Return every entry exactly as it is written in the listing.
..............................
Lemma keep_padded (l : list string) :
  Forall clean_entry l →
  List.map strip
    (List.filter (fun t => negb (falsy (strip t)))
       (List.map (String " ") l))
  = l.
Proof.
  induction 1 as [|t l (Hne & Hstrip & _) _ IH]; [done|].
  cbn [List.map]. rewrite (keep_clean _ t); [|apply strip_space|done..].
  by rewrite IH.
Qed.

(** X27: the text the form shows for a tech stack reads back as the same
    stack, entry for entry, when every entry is clean; the empty stack
    reads back as the empty stack. *)
Theorem parse_show_tech_stack (tech_stack : list string) :
  Forall clean_entry tech_stack →
  parse_tech_stack (show_tech_stack tech_stack) = tech_stack.
Proof.
  intros Hclean. unfold parse_tech_stack. rewrite split_show.
  2:{ eapply Forall_impl; [exact Hclean|]. by intros t (_ & _ & ?). }
  destruct Hclean as [|t l (Hne & Hstrip & _) Hl]; [done|].
  rewrite (keep_clean _ t); [|done..]. by rewrite keep_padded.
Qed.

Lemma parse_show_tech_stack_witness :
  Forall clean_entry ["python"; "sql server"; "c++"]
  ∧ parse_tech_stack (show_tech_stack ["python"; "sql server"; "c++"])
    = ["python"; "sql server"; "c++"].
Proof.
  assert (Forall clean_entry ["python"; "sql server"; "c++"]) as H.
  { repeat constructor; discriminate. }
  split; [exact H|].
  exact (parse_show_tech_stack ["python"; "sql server"; "c++"] H).
Defined.

End AppFacts.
..............................
**Exercise response:**
Lemma keep_padded (l : list string) :
  Forall clean_entry l →
  List.map strip
    (List.filter (fun t => negb (falsy (strip t)))
       (List.map (String " ") l))
  = l.
Proof.
  induction 1 as [|t l (Hne & Hstrip & _) _ IH]; [done|].
  cbn [List.map]. rewrite (keep_clean _ t); [|apply strip_space|done..].
  by rewrite IH.
Qed.

(** X27: the text the form shows for a tech stack reads back as the same
    stack, entry for entry, when every entry is clean; the empty stack
    reads back as the empty stack. *)
Theorem parse_show_tech_stack (tech_stack : list string) :
  Forall clean_entry tech_stack →
  parse_tech_stack (show_tech_stack tech_stack) = tech_stack.
Proof.
  intros Hclean. unfold parse_tech_stack. rewrite split_show.
  2:{ eapply Forall_impl; [exact Hclean|]. by intros t (_ & _ & ?). }
  destruct Hclean as [|t l (Hne & Hstrip & _) Hl]; [done|].
  rewrite (keep_clean _ t); [|done..]. by rewrite keep_padded.
Qed.

Lemma parse_show_tech_stack_witness :
  Forall clean_entry ["python"; "sql server"; "c++"]
  ∧ parse_tech_stack (show_tech_stack ["python"; "sql server"; "c++"])
    = ["python"; "sql server"; "c++"].
Proof.
  assert (Forall clean_entry ["python"; "sql server"; "c++"]) as H.
  { repeat constructor; discriminate. }
  split; [exact H|].
  exact (parse_show_tech_stack ["python"; "sql server"; "c++"] H).
Defined.

End AppFacts.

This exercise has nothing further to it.